Staff from U.S. CDC Nigeria also worked with Nigeria’s Federal Ministry of Health and partners to define case management and patient care standards and develop a supervision checklist for treatment centers. In addition, U.S. CDC Nigeria helped train case managers and local health officials and coordinated quarterly reviews of quality of care and treatment practices to improve outcomes.
CDC Nigeria staff also collaborated to deliver the Public Health Emergency Management (PHEM) Certification Program to train emergency response managers in the country.
A CDC Nigeria implementing partner shares COVID-19 messaging with a rural community in Enugu State, Nigeria. Photo by Johnson Nnabuchi Ezea/Caritas Nigeria
Collaborating to Increase COVID-19 Vaccinations
In early 2021, the National Primary Healthcare Development Agency, Nigeria’s government agency responsible for vaccination programs, announced its plan to vaccinate 70 percent of the eligible population. To help reach this goal, U.S. CDC Nigeria worked with the government and partners to develop, deploy, and evaluate Nigeria’s National Deployment and Vaccination Plan for COVID-19 Vaccines, address misinformation, and support field efforts.
U.S. CDC Nigeria’s global immunization team and their partners provided critical technical assistance to states and CDC Nigeria’s HIV/TB implementing partners. Polio program partners shared insights from decades of experience working in security-compromised and hard-to-reach areas, which helped ensure all eligible populations had access to COVID-19 vaccines.
Four months after the office began supporting COVID-19 vaccination campaigns, 90 percent of the population in six U.S. CDC Nigeria-supported states were vaccinated. The Government of Nigeria recognized the U.S. CDC Nigeria team for this accomplishment.
A community member receives her COVID-19 vaccine as part of an outreach campaign in Abia State, Nigeria. Photo by Johnson Nnabuchi Ezea/Caritas Nigeria
Overall, eleven percent of the 72 million people in Nigeria who were up to date with their COVID-19 vaccinations at the end of April 2023 live in U.S. CDC Nigeria-supported parts of the country.
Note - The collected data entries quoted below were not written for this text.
(** What a member publishes on the hub, the planner's ClusterProfile inventory
    reads back: depth, readiness, claims and ceiling as they were, what was not
    measured as unknown, the pressure as the float its text denotes, and the cluster
    is fresh for ninety seconds, if the cluster manager reports no failing
    condition. *)
Theorem hub_report_roundtrip self r t now weights warned cs conds status rh :
  cr_updated_at r = iso_z t → 0 ≤ t ≤ DATETIME_MAX_US → 0 ≤ now ≤ DATETIME_MAX_US →
  0 ≤ cr_warmpool_depth r < 2 ^ 53 → 0 ≤ cr_warmpool_ready r < 2 ^ 53 →
  (∀ n, cr_active_claims r = Some n → 0 ≤ n < 2 ^ 53) →
  (∀ n, pb_max_replicas self = Some n → 0 < n < 2 ^ 53) →
  pb_cluster_name self ≠ EmptyString →
  build_status self (report_dict r) = Ret status →
  conditions (JObj [("conditions", cs)]) = Ret conds →
  failing conds COND_CONTROL_PLANE_HEALTHY = Ret false → failing conds COND_JOINED = Ret false →
  ∃ c, to_planner_cluster rh (hub_profile (pb_cluster_name self) status cs) weights now warned
         = Ret (Some c, warned) ∧
    name c = pb_cluster_name self ∧ warmpool_depth c = cr_warmpool_depth r ∧
    warmpool_ready c = cr_warmpool_ready r ∧ active_claims c = cr_active_claims r ∧
    max_replicas c = pb_max_replicas self ∧ claim_p90_ms c = None ∧
    node_pressure_score c = (f ← cr_node_pressure_score r; finite (float_repr f)) ∧
    (fle (report_age_s c) (PFin 90) = true ↔ now - t ≤ FRESH_US).
Proof.
  intros Hts Ht Hnow Hd Hrd Hcl Hmr Hne Hst Hcs Hf1 Hf2. rewrite build_status_props in Hst.
  assert (status = JObj [("properties", JList (prop_json <$> published_props self r))]) as -> by congruence. clear Hst.
  destruct (published_lookups self r) as (Lhb & Ld & Lr & Lc & Lp & L90 & Lm). revert Lhb Ld Lr Lc Lp L90 Lm.
  pose proof (properties_read (published_props self r) [("conditions", cs)] (published_props_nodup self r)) as Hprops.
  revert Hprops. generalize (published_props self r). intros props Hprops Lhb Ld Lr Lc Lp L90 Lm.
  destruct (age_of_iso t now Ht Hnow) as [age Hage].
  unfold to_planner_cluster, hub_profile.
  assert (∀ st, profile_name (JObj [("metadata", JObj [("name", JStr (pb_cluster_name self))]); ("status", st)])
    = Ret (Some (pb_cluster_name self))) as ->.
  { intros st. unfold profile_name, mbind, outcome_bind. cbn [py_get dget]. keys. cbn [default from_option id].
    change (py_or (JObj ?l) _) with (JObj l). cbn [py_get dget]. keys. cbn [default from_option id].
    by rewrite (proj2 (truthy_str _) Hne). }
  cbn [mbind outcome_bind py_get dget app]. keys. cbn [default from_option id mbind outcome_bind py_or truthy].
  rewrite Hprops. cbn [mbind outcome_bind].
  assert (conditions (JObj [("properties", JList (prop_json <$> props)); ("conditions", cs)]) = Ret conds) as ->.
  { rewrite <-Hcs. unfold conditions. cbn [py_get dget]. by keys. }
  assert (freshness rh (pb_cluster_name self) props conds now warned = Ret (age, warned)) as Hfresh.
  { unfold freshness, mbind, outcome_bind. rewrite Hf1, Hf2, Lhb, Hts.
    pose proof (iso_z_nonempty t) as Hz. destruct (iso_z t) as [|ch s] eqn:Es; [done|]. by rewrite Hage. }
  cbn [mbind outcome_bind]. rewrite Hfresh. eexists. split; [done|].
  cbn [name warmpool_depth warmpool_ready active_claims max_replicas claim_p90_ms node_pressure_score report_age_s].
  split_and!; [done| | | | | | |].
  - by rewrite (int_prop_pretty _ _ _ Hd Ld).
  - by rewrite (int_prop_pretty _ _ _ Hrd Lr).
  - destruct (cr_active_claims r) as [n|]; [by apply int_prop_pretty; [apply Hcl|]|].
    unfold int_prop, float_prop. by rewrite Lc.
  - destruct (pb_max_replicas self) as [n|].
    + specialize (Hmr n eq_refl). rewrite (int_prop_pretty _ _ n) by (done || lia). cbn.
      by destruct (0 <? n) eqn:E; [|apply Z.ltb_ge in E; lia].
    + unfold int_prop, float_prop. by rewrite Lm.
  - unfold float_prop. by rewrite L90.
  - unfold float_prop. rewrite Lp. destruct (cr_node_pressure_score r) as [f|]; [|done]. cbn.
    case_decide as E; [by rewrite E|done].
  - rewrite (age_fresh _ _ _ Hage). by apply age_of_published.
Qed.

(** ** Witness *)

Module DemoHub.
Definition self : publisher :=
  Publisher "a" CLUSTERPROFILE_NAMESPACE DEFAULT_FIELD_MANAGER false (Some 100) (Some 50) true
    CLUSTERPROFILE_VERSION (Some (PFin 5, PFin 30)).
Definition conds : json := JList [JObj [("type", JStr "Joined"); ("status", JStr "True")]].
End DemoHub.

Lemma hub_report_roundtrip_witness :
  ∃ status c, build_status DemoHub.self (report_dict DemoReport.report) = Ret status ∧
    to_planner_cluster true (hub_profile "a" status DemoHub.conds) [] 63902822430000000 [] = Ret (Some c, []) ∧
    warmpool_depth c = 4 ∧ active_claims c = None ∧ max_replicas c = Some 50 ∧
    fle (report_age_s c) (PFin 90) = true.
Proof.
  eexists. edestruct (hub_report_roundtrip DemoHub.self DemoReport.report 63902822400000000 63902822430000000
    [] [] DemoHub.conds) with (rh := true) as (c & Hc & _ & Hd & _ & Hcl & Hmr & _ & _ & Hf);
    [reflexivity|done|done|done|done|done| |done|apply build_status_props|reflexivity|reflexivity|reflexivity|].
  { intros n [= <-]. lia. }
  exists c. split_and!; [apply build_status_props|exact Hc|exact Hd|exact Hcl|exact Hmr|]. by apply Hf.
Defined.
The strong collaborations also made it possible for U.S. CDC Nigeria-supported health facilities to integrate vaccine delivery and establish comprehensive points of care that provided HIV and tuberculosis care and treatment, COVID-19 testing, treatment, and vaccination, and other vaccination services.
Through these efforts, more than 406,000 people living with HIV received at least one dose of a COVID-19 vaccine by December 2022. With additional support from the global health protection team, the health facilities were able to improve infection prevention and control practices.
Collaboration Extends Beyond COVID-19
Nigeria’s national COVID-19 response continues to benefit from U.S. CDC Nigeria’s unified approach. The collaborative efforts to strengthen and expand networks have also been used to respond to other outbreaks, build additional public health preparedness and response capacity, strengthen health systems, and improve routine and supplemental vaccine activities.
CDC Nigeria continues to provide the PHEM training program to ensure the country is prepared to prevent, detect, and respond to future pandemics or emergencies.
Going forward, U.S. CDC Nigeria teams will continue to collaborate to reach the office’s goal of providing public health excellence for healthy Nigerians.